(** X19. When [uid] never repeats, toggling installment [i] of a loan that
    [createLoan] has just stored, by the identifiers the table passes,
    marks that installment paid as of today and no other one: the paid
    count of the loan becomes 1. *)
Theorem toggle_after_create :
  forall (LocalTZA : Z -> bool -> Z) (uid : nat -> string) (kind : loanKind)
         (prev : database) (person start due notes today : string) (p : Q)
         (y m d n : Z) (i : nat),
    (forall t b, (Z.abs (LocalTZA t b) <= msPerDay)%Z) ->
    person <> ""%string ->
    calendarDate start = Some (y, m, d) ->
    (1 <= n <= 3000000)%Z ->
    (forall a b, uid a = uid b -> a = b) ->
    (Z.of_nat i < n)%Z ->
    exists db l rest s,
      createLoan LocalTZA uid kind
        (mkLoanForm person (Some p) start due (Num (inject_Z n)) notes) prev
      = Stored db /\
      getLoans kind (toggleInstallment today kind (uid (Z.to_nat n)) (uid i) db)
      = l :: rest /\
      List.length rest = List.length (getLoans kind prev) /\
      Z.of_nat (List.length (loan_schedule l)) = n /\
      paid l = 1%nat /\
      nth_error (loan_schedule l) i = Some s /\
      inst_id s = uid i /\ inst_paid s = true /\ inst_paidDate s = Some today /\
      (forall j s', j <> i -> nth_error (loan_schedule l) j = Some s' ->
                    inst_paid s' = false).
Proof.
  intros tz uid kind prev person start due notes today p y m d n i
         Hz Hp Hc Hn inj Hi.
  apply calendarDate_fields in Hc. destruct Hc as (Hs & _).
  destruct (createLoan_stored tz uid kind prev person start due notes p y m d n
              Hz Hp Hs Hn) as (dues & k & last & Ek & _ & E).
  cbv zeta in E.
  set (sch := map (pushed uid dues (perAmount p (inject_Z n))) (seq 0 k)
              ++ [mkInstallment (uid k) (dues k) last false None]) in *.
  assert (Ids : map inst_id sch = map uid (seq 0 (S k))) by apply schedule_ids.
  assert (Un : Forall (fun s => inst_paid s = false) sch) by apply schedule_unpaid.
  assert (Len : List.length sch = S k).
  { rewrite <- (length_map inst_id), Ids, length_map, length_seq. reflexivity. }
  assert (ND : NoDup (map inst_id sch)).
  { rewrite Ids. apply NoDup_map_injective; [ exact inj | apply seq_NoDup ]. }
  destruct (nth_error sch i) as [ s0 | ] eqn:Es;
    [ | apply nth_error_None in Es; lia ].
  destruct (schedule_nth uid dues _ last k i s0 Es) as (_ & _ & Id0).
  assert (P0 : inst_paid s0 = false).
  { rewrite Forall_forall in Un. apply Un. apply (nth_error_In _ _ Es). }
  eexists _, _, _, (toggleInst today (uid i) s0).
  split; [ exact E | ].
  unfold toggleInstallment. rewrite !getLoans_setLoans. cbn [map].
  unfold toggleLoan at 1. cbn [loan_id]. rewrite String.eqb_refl. cbn [negb].
  split; [ reflexivity | ].
  split; [ apply length_map | ].
  cbn [loan_schedule]. rewrite length_map.
  split; [ lia | ].
  split.
  { unfold paid. cbn [loan_schedule].
    rewrite (paid_toggle_once today (uid i) sch s0 ND (nth_error_In _ _ Es) Id0).
    rewrite P0, (filter_none _ _ Un). reflexivity. }
  split; [ rewrite nth_error_map, Es; reflexivity | ].
  rewrite (toggleInst_hit _ _ _ Id0). cbn [inst_id inst_paid inst_paidDate].
  rewrite P0. cbn [negb].
  split; [ exact Id0 | ]. split; [ reflexivity | ]. split; [ reflexivity | ].
  intros j s' Hj Ej. rewrite nth_error_map in Ej.
  destruct (nth_error sch j) as [ sj | ] eqn:Esj; [ | discriminate ].
  cbn [option_map] in Ej. injection Ej as <-.
  destruct (schedule_nth uid dues _ last k j sj Esj) as (_ & _ & Idj).
  rewrite toggleInst_other.
  - rewrite Forall_forall in Un. apply Un. apply (nth_error_In _ _ Esj).
  - rewrite Idj. intros Eq. apply inj in Eq. contradiction.
Qed.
════════════════
How to complete this task ▸
Check each line of the listing for "last". Show those that have it.

Solution to the exercise ▸
              Hz Hp Hs Hn) as (dues & k & last & Ek & _ & E).
              ++ [mkInstallment (uid k) (dues k) last false None]) in *.
  destruct (schedule_nth uid dues _ last k i s0 Es) as (_ & _ & Id0).
  destruct (schedule_nth uid dues _ last k j sj Esj) as (_ & _ & Idj).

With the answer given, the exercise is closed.